Methods: 67 active youths, 57 males (mean +/- SD, 12 +/- 2 y, 136 +/- 16 cm, 50.6 +/- 21.1 kg) and 10 females (13 +/- 2 y, 153 +/- 8 cm, 45.2 +/- 9.0 kg) participated in 4 d of sports camp. Hydration status was assessed before the first practice (AM) and after the second practice (PM). Participants completed surveys assessing hydration knowledge (HAQ) and hydration habits on day three and a self-assessment (EQ#1).
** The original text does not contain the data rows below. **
(* ===== verification/Executor.v ===== *)
(** * The operation executor

    internal/agent/operation_executor.go and operation_executor_bindings.go:
    how a validated request is executed against the service ports, with the
    response models of response_renderer.go and the port types of
    tools/types.go.

    The ports are services behind interfaces: each operation of a port is a
    function of a world state [W] of any type, and the data it returns that the
    executor does not look into has any type [D].  A nil port is [None]. *)
From Stdlib Require Import ZArith Lia Bool String.
From stdpp Require Import base list strings gmap.
From S2P Require Import Prelude GoStrings Contract Codec Catalog Request Policy.

Open Scope Z_scope.

(** ** Port data *)

Definition GroupSubWriteCreated : string := "created".
Definition GroupSubWriteUpdated : string := "updated".
Definition GroupSubWriteNoOp : string := "no_op".
Definition GroupSubWriteCancelled : string := "cancelled".

Record GroupSubInfo := mkSubInfo {
  gs_Subscribed : bool; gs_GroupName : string; gs_DeptIDs : list Z; gs_CreatedAt : string;
  gs_PushEnabled : bool }.
Record GroupSubMutationResult := mkMutation {
  gm_Effect : string; gm_Subscription : option GroupSubInfo }.

Record KnowledgeHit := mkHit {
  kh_Title : string; kh_SourcePath : string; kh_DocType : string; kh_Audience : string;
  kh_Intent : string; kh_ChunkIndex : Z; kh_Heading : string; kh_Body : string;
  kh_SourceRef : string; kh_Score : Z }.

Section executor.
Context {W D : Type}.

(** A call of a port: its result or error, and the world after it. *)
Definition call (A : Type) : Type := ST W A.

Record SchedulePort := mkSchedulePort {
  ListMyScheduleByWeek : Z -> Z -> call (list D);
  ListUserScheduleByWeek : Z -> Z -> Z -> Z -> call (list D) }.
Record GroupSubPort := mkGroupSubPort {
  Subscribe : Z -> string -> string -> Z -> list Z -> string -> call GroupSubMutationResult;
  Unsubscribe : Z -> string -> string -> call GroupSubMutationResult;
  GetSubscription : Z -> string -> call (option GroupSubInfo) }.

Record operationExecutorDeps := mkDeps {
  dep_Schedule : option SchedulePort;
  dep_Attendance : option (string -> Z -> Z -> call D);
  dep_AttendanceUserDayStatus : option (string -> Z -> call D);
  dep_GroupSub : option GroupSubPort;
  dep_Dept : option (call (list DeptItem));
  dep_Knowledge : option (Z -> string -> Z -> call (list KnowledgeHit)) }.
Results: Mean AM urine specific gravity (USG) and urine osmolality (Uosm) scores ranged from minimal to significant dehydration across four days, even when temperatures were mild. Correlations between hydration indices and EQ#1, ranging from 0.11 to -0.51, were statistically significant (P < .05), indicating that subjects recognised when they were doing a good or bad job hydrating. HAQ did not correlate strongly with hydration indices suggesting other impediments to hydration. Thirst correlated negatively with EQ#1 (from -0.29 to -0.60).
Conclusion: Hydration at summer sports camp is a concern and special efforts need to be made to help youths develop hydration strategies.